All of this was before somebody decided that in order for the children of this country to be properly educated, there must be national standards, a national curriculum, and lock-step performance testing. For without these, we will never be able to catch up with the world in math, science, and engineering. Remember, we led the world in those disciplines when our educational system was “haphazard.”
Common Core is like a mole cricket that inhabits our lawns in the South unless we stay on guard against them. They bore into the sod and destroy grass from beneath the surface until we kill them. Common Core will bore into the heart of each community school system. It will pit parents against school authorities. It will pit local school authorities against state departments of education. It will create friction between states and the federal government. It will cause a lowering of standards in each school and in each state in order that the schools will be able to hold themselves up into the national spotlight.

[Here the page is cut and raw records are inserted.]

(** * The real-time synchronization hub

    A shallow embedding of the Claude Code WebSocket server, a Socket.IO
    server: the authentication and rate-limiting middlewares, the
    per-socket event handlers, the timers they arm, and the three
    in-memory stores [activeSessions], [activeProjects] and
    [messageHistory].

    Conventions.
    - A JS [Map] is a [gmap]; a JS [Set] is a [gset].
    - Socket.IO rooms are one more map, from room name to the ids of the
      sockets subscribed to it.
    - Every [emit] is logged in an outbox, together with the set of
      sockets it is addressed to; what a connection observes is the
      sub-sequence of the outbox addressed to it.
    - [uuidv4()], [new Date().toISOString()] and [Date.now()] are read
      from an environment record handed to every handler invocation.
    - [setTimeout] callbacks are queued; the event loop fires them as
      separate inputs.

    Left out: logging, the [typing] and [system_status] handlers, the
    hourly sweep of [messageHistory] and the shutdown hooks. None of them
    writes [activeSessions], [activeProjects] or a room subscription, and
    the sweep only ever removes history entries older than a day. *)

From Stdlib Require Import ZArith Lia.
From stdpp Require Import base option list gmap sets strings pretty.
Local Open Scope Z_scope.
#[local] Set Warnings "-clear-no-such-hyp".

(** ** Wire values *)

(** Decoded event payloads. Object keys are distinct; lookup takes the
    first binding. *)
#[local] Unset Elimination Schemes.
Inductive JsVal : Type :=
| JUndefined
| JNull
| JBool (b : bool)
| JNum (n : Z)
| JStr (s : string)
| JArr (items : list JsVal)
| JObj (fields : list (string * JsVal)).
#[local] Set Elimination Schemes.

Fixpoint js_get (k : string) (fields : list (string * JsVal)) : JsVal :=
  match fields with
  | [] => JUndefined
  | (k', v) :: rest => if String.eqb k k' then v else js_get k rest
  end.

(** JS truthiness of a string: [!s] holds exactly for the empty string. *)
Definition truthy (s : string) : bool := negb (String.eqb s "").

(** ** Joi *)

(** The error codes Joi reports for the rules used by [messageSchemas]. *)
Inductive JoiError : Type :=
| object_base
| object_unknown (key : string)
| any_required (key : string)
| any_only (key : string)
| string_base (key : string)
| string_empty (key : string)
| string_min (key : string)
| string_max (key : string)
| string_guid (key : string).

(** Outcome of [schema.validate(data)]: [{error}], or [{value}] where the
    value of an object schema that is not itself [.required()] may be
    [undefined]. *)
Inductive Validation (A : Type) : Type :=
| VError (details : JoiError)
| VUndefined
| VValue (value : A).
Arguments VError {A} details.
Arguments VUndefined {A}.
Arguments VValue {A} value.

#[global] Instance sum_ret {E} : MRet (sum E) := fun _ x => inr x.
#[global] Instance sum_bind {E} : MBind (sum E) := fun _ _ f m =>
  match m with
  | inl e => inl e
  | inr x => f x
  end.

Inductive StringRule : Type :=
| min (n : Z)
| max (n : Z)
| uuid.

Definition required {A} (k : string) (check : JsVal -> JoiError + A)
    (v : JsVal) : JoiError + A :=
  match v with
  | JUndefined => inl (any_required k)
  | _ => check v
  end.

Definition optional {A} (check : JsVal -> JoiError + A)
    (v : JsVal) : JoiError + option A :=
  match v with
  | JUndefined => inr None
  | _ => x ← check v; mret (Some x)
  end.

Definition with_default {A} (d : A) (check : JsVal -> JoiError + A)
    (v : JsVal) : JoiError + A :=
  match v with
  | JUndefined => inr d
  | _ => check v
  end.

(** [Joi.string().valid(...)]: the value must be one of the listed ones. *)
Definition joi_valid (k : string) (allowed : list string)
    (v : JsVal) : JoiError + string :=
  match v with
  | JStr s => if List.existsb (String.eqb s) allowed then inr s else inl (any_only k)
  | _ => inl (any_only k)
  end.

Definition known_keys (allowed : list string)
    (fields : list (string * JsVal)) : JoiError + unit :=
  match List.find (fun kv => negb (List.existsb (String.eqb (fst kv)) allowed)) fields with
  | Some kv => inl (object_unknown (fst kv))
  | None => inr tt
  end.

(** The payload of a verified token, as far as the server reads it. *)
Record Claims : Type := {
  claim_userId : string;
  claim_email : string
}.

(** ** Instances of the library functions, for running the model *)

Definition is_hex (c : Ascii.ascii) : bool :=
  let n := Ascii.nat_of_ascii c in
  ((48 <=? n) && (n <=? 57) || (65 <=? n) && (n <=? 70)
   || (97 <=? n) && (n <=? 102))%nat.

(** [s] has the shape of [shape], where [x] stands for a hex digit. *)
Fixpoint has_shape (shape s : string) : bool :=
  match shape, s with
  | EmptyString, EmptyString => true
  | String p shape', String c s' =>
      (if Ascii.eqb p (Ascii.ascii_of_nat 120) then is_hex c else Ascii.eqb p c)
      && has_shape shape' s'
  | _, _ => false
  end.

(** The canonical textual form of a UUID. *)
Definition canonical_uuid (s : string) : bool :=
  has_shape "xxxxxxxx-xxxx-xxxx-xxxx-xxxxxxxxxxxx" s.

(** A parser that accepts no text: payloads arrive decoded. *)
Definition no_json (s : string) : option JsVal := None.

(** A verifier that knows one token, signed with the development secret. *)
Definition one_token (token secret : string) : option Claims :=
  if String.eqb token "header.payload.signature"
     && String.eqb secret "claude-code-dev-secret"
  then Some {| claim_userId := "u1"; claim_email := "u1@example.org" |}
  else None.
(** * IndexMark: the autoregressive decoding engine (generatearcon.py)

    A shallow embedding of [src/autoregressive/models/generatearcon.py]:
    the distribution filter ([top_k_top_p_filtering]), the sampler ([sample]),
    the two step functions ([prefill], [decode_one_token]), the decode loop
    ([decode_n_tokens]) and the generation driver ([generate]).

    Modelling choices.
    - Floating-point numbers are idealised as rationals ([Q]); the filter's
      sentinel [-inf] is the extra value [NegInf] of [num].  The exponential
      used by softmax is a parameter [expw] of the development, and so is
      the rounding error [rounding] of the one test whose outcome can turn
      on it, [cumulative_probs > top_p] in the nucleus filter.
    - Tensors are nested lists (outermost dimension first); they are
      rectangular in the program, so the length of a row is [size(-1)].
    - Python objects that are mutated or whose identity matters (logits handed
      to the filter, the two output buffers) live in a store [heap]; the model
      object, its causal mask and its caches are the [model] field of the world.
    - Python exceptions are the [Raise] outcomes of the monad [M]; the world at
      the point of the raise is kept. *)

From Stdlib Require Import QArith Qminmax Qabs Lqa ZArith Lia Sorted.
From stdpp Require Import base list strings.

(** ** Numbers *)

(** A float that is a finite number or the filter's sentinel [-inf]. *)
Inductive num := NegInf | Fin (q : Q).

Definition Qltb (x y : Q) : bool := negb (Qle_bool y x).

(** [a < b] on floats. *)
Definition num_lt (a b : num) : bool :=
  match a, b with
  | NegInf, Fin _ => true
  | Fin x, Fin y => Qltb x y
  | _, NegInf => false
  end.

(** [a == b] on floats. *)
Definition num_eqb (a b : num) : bool :=
  match a, b with
  | NegInf, NegInf => true
  | Fin x, Fin y => Qeq_bool x y
  | _, _ => false
  end.

Definition is_fin (a : num) : bool :=
  match a with NegInf => false | Fin _ => true end.

Definition Qsum (l : list Q) : Q := foldr Qplus 0%Q l.

(** ** Exceptions *)

Inductive exn :=
  | IndexError
  | ValueError
  | RuntimeError
  | AssertionError
  | TypeError
  | Exception (msg : string).

Inductive result (A : Type) := Ok (a : A) | Raise (e : exn).
Arguments Ok {A} a.
Arguments Raise {A} e.

Definition rbind {A B} (r : result A) (f : A -> result B) : result B :=
  match r with Ok a => f a | Raise e => Raise e end.
(** * statsd: member statistics engine

    A shallow embedding of the [statsd] packages of
    github.com/ddritzenhoff/statsd:

    - package [statsd]  : [MonthYear], [Member], [MemberUpdate], [Leaderboard],
                          the error sentinels;
    - package [sqlite]  : the [members] table, the sqlc queries of
                          [query.sql], [MemberService], [LeaderboardService];
    - package [http]    : [HandleReactionEvent], [HandleReactionAddedEvent],
                          [HandleReactionRemovedEvent].

    Conventions.
    - Go's [int] and SQLite's INTEGER are 64-bit: they are integers of [Z]
      and every [+ 1] / [- 1] of the source goes through [wrap].
    - A Go function returning [(v, error)] returns a [result]; a function
      returning only [error] returns [option error] ([None] is [nil]).
    - The database is a value of type [Store] threaded through a state
      monad [M]; the store is available (BeginTx, Commit and the driver do
      not fail), so the only errors a query raises are [sql.ErrNoRows] and
      the UNIQUE constraint violation.
    - The wall clock is an explicit argument.  A [time.Time] is kept at the
      precision the code uses: year, month, and the offset inside the month.
      The text columns [created_at] / [updated_at] hold RFC 3339 renderings
      of such instants; the embedding stores the instant itself. *)

From Stdlib Require Import ZArith List String Ascii Bool Lia.
From Stdlib Require DecimalString.
Import ListNotations.

Local Open Scope string_scope.
Local Open Scope list_scope.
Local Open Scope Z_scope.

(* ------------------------------------------------------------------ *)
(** ** Go integers *)

Definition max_int : Z := 2 ^ 63 - 1.
Definition min_int : Z := - 2 ^ 63.

(** Two's complement wrap-around of a 64-bit signed integer. *)
Definition wrap (z : Z) : Z := (z + 2 ^ 63) mod 2 ^ 64 - 2 ^ 63.

Definition int_add (a b : Z) : Z := wrap (a + b).
Definition int_sub (a b : Z) : Z := wrap (a - b).

(** Go's builtin [max] on two ints. *)
Definition go_max (a b : Z) : Z := if a >? b then a else b.

Definition in_int (z : Z) : Prop := min_int <= z <= max_int.

(* ------------------------------------------------------------------ *)
(** ** Errors *)

(** [ErrNotFound], [ErrInvalid]: the sentinels of package [statsd].
    [sql_ErrNoRows]: [sql.ErrNoRows].  [sqlite_ErrConstraintUnique]: the
    driver's error for a violated UNIQUE constraint.  [time_ParseError]:
    the error of [time.Parse].  [errorString]: an error made by
    [fmt.Errorf] without [%w].  [Errorf msg e]: [fmt.Errorf("msg %w", e)]. *)
Inductive error : Type :=
| ErrNotFound
| ErrInvalid
| sql_ErrNoRows
| sqlite_ErrConstraintUnique
| time_ParseError (value : string)
| errorString (msg : string)
| Errorf (msg : string) (e : error).

Inductive result (A : Type) : Type :=
| Ok (a : A)
| Err (e : error).
Arguments Ok {A} a.
Arguments Err {A} e.

Fixpoint error_eqb (a b : error) : bool :=
  match a, b with
  | ErrNotFound, ErrNotFound => true
  | ErrInvalid, ErrInvalid => true
  | sql_ErrNoRows, sql_ErrNoRows => true
  | sqlite_ErrConstraintUnique, sqlite_ErrConstraintUnique => true
  | time_ParseError v, time_ParseError w => (v =? w)%string
  | errorString m, errorString n => (m =? n)%string
  | Errorf m e, Errorf n f => (m =? n)%string && error_eqb e f
  | _, _ => false
  end.

(** [errors.Is]: [err] or an error it wraps is [target]. *)
Fixpoint errors_Is (err target : error) : bool :=
  error_eqb err target ||
  match err with
  | Errorf _ e => errors_Is e target
  | _ => false
  end.

(* ------------------------------------------------------------------ *)
(** ** time.Time and MonthYear *)

Record GoTime : Type := mkTime {
  t_year : Z;
  t_month : Z;
  t_rest : Z
}.

(** The instants the layout [01-2006] renders in seven characters. *)
Definition valid_time (t : GoTime) : Prop :=
  1 <= t_month t <= 12 /\ 0 <= t_year t <= 9999.

Definition MonthYear : Type := string.

Definition digit (n : Z) : ascii := ascii_of_nat (48 + Z.to_nat (n mod 10)).

Definition is_digit (c : ascii) : bool :=
  (48 <=? nat_of_ascii c)%nat && (nat_of_ascii c <=? 57)%nat.

Definition digit_val (c : ascii) : Z := Z.of_nat (nat_of_ascii c) - 48.

(** [t.Format("01-2006")] on a [valid_time]: two digits of month, a dash,
    four of year. *)
Definition time_Format (t : GoTime) : string :=
  String (digit (t_month t / 10))
  (String (digit (t_month t))
  (String "-"%char
  (String (digit (t_year t / 1000))
  (String (digit (t_year t / 100))
  (String (digit (t_year t / 10))
  (String (digit (t_year t)) EmptyString)))))).

(** [time.Parse("01-2006", s)]: exactly two digits naming a month of
    1..12, a dash, exactly four digits, nothing after; the result is the
    first instant of that month. *)
Definition time_Parse (s : string) : result GoTime :=
  match s with
  | String m1 (String m2 (String sep (String y1 (String y2
      (String y3 (String y4 EmptyString)))))) =>
      if is_digit m1 && is_digit m2 && Ascii.eqb sep "-"%char
         && is_digit y1 && is_digit y2 && is_digit y3 && is_digit y4
      then
        let m := 10 * digit_val m1 + digit_val m2 in
        if (1 <=? m) && (m <=? 12)
        then Ok (mkTime (1000 * digit_val y1 + 100 * digit_val y2
                         + 10 * digit_val y3 + digit_val y4) m 0)
        else Err (time_ParseError s)
      else Err (time_ParseError s)
  | _ => Err (time_ParseError s)
  end.

Definition NewMonthYear (t : GoTime) : MonthYear := time_Format t.

Definition NewMonthYearString (s : string) : result MonthYear :=
  match time_Parse s with
  | Err err => Err err
  | Ok t => Ok (NewMonthYear t)
  end.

The academic experimenter will no longer be able to enjoy the thrill of watching some off-beat system he/she has developed inspire students to reach for the stars. The teacher will no longer have time to take his students outside on a warm spring day, seat them in a circle on the ground, and read the poetry of James Dickey to them, for if he does, he will be taking time away from preparing them for the next phase of national testing.
Like fine wine, teaching and sharing a heritage grows sweeter and more reliable with the years. Our educational system has served us well for many generations. Please don’t damage it any more than it has already been damaged or allow it to be destroyed!